[Opening Data listing section]
Lemma inv_sp_append a i L e : spec_inv a -> a_tlog a (a_term a i) = Some (i, L) -> Term_ e = a_term a i ->
  spec_inv (mkA (a_term a) (<[i := L ++ [e]]> (a_log a)) (a_vote a) (<[a_term a i := Some (i, L ++ [e])]> (a_tlog a))
              (upd2 i (a_term a i) (length (L ++ [e])) (a_ack a))).
Proof.
  intros I HL He. set (a' := mkA _ _ _ _ _).
  destruct (si_tlog _ I _ _ _ HL) as (Ht & Hi & Hch & Hle & Hlog). specialize (Hlog eq_refl).
  assert (a_tlog a' (a_term a i) = Some (i, L ++ [e])) as Hnew by (simpl; by rewrite fn_insert_eq).
  assert (tlog_grows a a') as G.
  { intros t j K HK. destruct (decide (a_term a i = t)) as [<-|Hne].
    - rewrite HL in HK. injection HK as <- <-. exists [e]. split_and!; [done | |];
        intros e' ->%list_elem_of_singleton; lia.
    - exists []. rewrite app_nil_r. split_and!; [| by intros ? ?%not_elem_of_nil..].
      simpl. by rewrite fn_insert_ne. }
  assert (chain a' (L ++ [e])) as Hch'.
  { destruct (chain_grows a a' L G Hch) as [H0 H]. split; [by apply lookup_app_l_Some |].
    intros j e' Hj He'. apply lookup_app_Some in He' as [He'|[Hlen He']].
    - destruct (H j e' Hj He') as (k & L' & HL' & Hs). exists k, L'. split; [done |]. by apply shares_app_l.
    - apply list_lookup_singleton_Some in He' as [Hj' <-]. rewrite He, Hnew. exists i, (L ++ [e]).
      split; [done |]. apply shares_refl. rewrite length_app. simpl. lia. }
  assert (terms_le (a_term a i) (L ++ [e])) as Hle'.
  { intros e' [He'| ->%list_elem_of_singleton]%elem_of_app; [by apply Hle | lia]. }
  assert (a_ack a' i (a_term a i) = length (L ++ [e])) as Hacki by (simpl; by rewrite upd2_eq).
  apply (inv_history a a' i); try done.
  - intros s t Hne. simpl. by apply upd2_ne.
  - intros s t c V HV Hs HN. simpl in HN |- *.
    destruct (decide (a_term a i = t)) as [E|Hne]; [by rewrite E, fn_insert_eq in HN |].
    rewrite fn_insert_ne in HN by done. rewrite fn_insert_ne by (intros ->; done). by eapply (si_vote _ I).
  - intros s Hs. simpl. destruct (decide (i = s)) as [<-|Hne]; [by rewrite fn_insert_eq |].
    rewrite fn_insert_ne by done. destruct (si_log _ I s Hs) as (_ & ? & ?). split; [by eapply chain_grows | done].
  - intros t j K HK. destruct (decide (a_term a i = t)) as [<-|Hne].
    + rewrite Hnew in HK. injection HK as <- <-. split_and!; try done; [lia.. |]. intros _. simpl. by rewrite fn_insert_eq.
    + simpl in HK. rewrite fn_insert_ne in HK by done. destruct (si_tlog _ I t j K HK) as (? & ? & ? & ? & ?).
      split_and!; try done; [lia.. | by eapply chain_grows |]. intros Hj. simpl.
      rewrite fn_insert_ne by (intros ->; done). auto.
  - intros _. split; [done |]. exists i, (L ++ [e]). rewrite Hacki. done.
  - intros s t. destruct (decide (s = i /\ t = a_term a i)) as [[-> ->]|Hne].
    + intros j K m HK Hm _. rewrite Hnew in HK. injection HK as <- <-. rewrite Hacki in Hm. simpl. rewrite fn_insert_eq.
      apply shares_refl. lia.
    + assert (holds_ack a' s t (a_term a s) (a_log a s)) as H.
      { apply (holds_ack_grows a); [done.. | simpl; by apply upd2_ne | apply (si_acked _ I)]. }
      simpl. destruct (decide (i = s)) as [<-|His]; [rewrite fn_insert_eq | by rewrite fn_insert_ne].
      rewrite Hlog in H. intros j K m HK Hp HKp. apply shares_app_r. by apply (H j).
  - intros t j K HN HK. simpl in HK. rewrite fn_insert_ne in HK by (intros <-; congruence). congruence.
Qed.

(** Taking entries [p] to [k] of the leader's log gives the old log or
    the first [k] entries of the leader's. *)
Lemma accepted_cases a L l p k : chain a L -> chain a l -> (p <= k)%nat -> (k <= length L)%nat -> shares p l L ->
  (accepted p k L l = l /\ shares k l L) \/ accepted p k L l = take k L.
Proof.
  intros HL Hl Hp Hk Hs. unfold accepted. set (es := take (k - p) (drop p L)).
  assert (take k L = take p L ++ es) as Ek.
  { unfold es. rewrite take_drop_commute. replace (p + (k - p))%nat with k by lia.
    rewrite <- (take_drop p (take k L)) at 1. f_equal. rewrite take_take. f_equal. lia. }
  assert (take p l = take p L) as Ep by apply Hs.
  destruct (merge_cases (drop p l) es) as [->|[-> Hpre]].
  - intros j x e Hx He Ht. rewrite lookup_drop in Hx. unfold es in He.
    apply lookup_take_Some in He as [He _]. rewrite lookup_drop in He.
    pose proof (chain_matching a l L (p + j) x e Hl HL Hx He Ht) as Hm.
    apply (shares_lookup _ _ _ (p + j)) in Hm; [congruence | lia].
  - right. by rewrite Ek, Ep.
  - left. split; [apply take_drop |]. destruct Hpre as [z Hz].
    assert (l = take k L ++ z) as ->.
    { rewrite Ek, <- Ep, <- app_assoc, <- Hz. by rewrite take_drop. }
    apply shares_app_l, shares_take; lia.
Qed.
[Closing Data listing section]
**Work to complete:** Which lines in the material above include the string "unfold"? Pull them out.

**Result of the task:**
  intros HL Hl Hp Hk Hs. unfold accepted. set (es := take (k - p) (drop p L)).
  { unfold es. rewrite take_drop_commute. replace (p + (k - p))%nat with k by lia.
  - intros j x e Hx He Ht. rewrite lookup_drop in Hx. unfold es in He.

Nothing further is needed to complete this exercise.